Among the entries, which lines carry the string "when"? Copy every one.

[SUPPLIED ENTRIES Boundary: Start]

(** * BufferStockModel/nvfi.py: one period of nonlinear value function iteration

    A shallow embedding of [obj_bellman] and [solve_bellman].

    - Scalars.  The kernel is compiled for IEEE binary64; it uses [-] (binary
      and unary), [+], [/ 2], [np.fmin] and the literal [1e-8].  These are
      collected in the class [Scalar]; its instance is the primitive binary64
      floats, the arithmetic the code runs on.  What does not depend on the
      arithmetic is proved for any instance of the class.
    - Arrays.  A numpy array is a list (of lists).  The kernel is compiled
      with [@njit], which does no bounds checking: the source says what a
      call does only when every index it uses lies inside its array.  The
      embedding covers exactly these calls: a read or a store outside the
      shape, when the outcome depends on it, has no result ([None]), and no
      property below says what such a call does.  The read of
      [par.grid_p[ip]], whose value nothing uses, is kept as a binding and
      constrains nothing.  A negative time index counts from the end.
    - Collaborators.  [utility.func], [linear_interp.interp_1d] and the
      optimizer built by [golden_section_search.create_optimizer] are not part
      of the file; they are the fields of the class [Collaborators], and
      every property below is stated for an arbitrary instance of it. *)

From Stdlib Require Import ZArith Floats Lia Permutation.
From Stdlib Require Import FunctionalExtensionality.
From stdpp Require Import base tactics option list.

[SUPPLIED ENTRIES Boundary: End]

▶ [SOLUTION TO THE EXERCISE]:
      call does only when every index it uses lies inside its array.  The
      shape, when the outcome depends on it, has no result ([None]), and no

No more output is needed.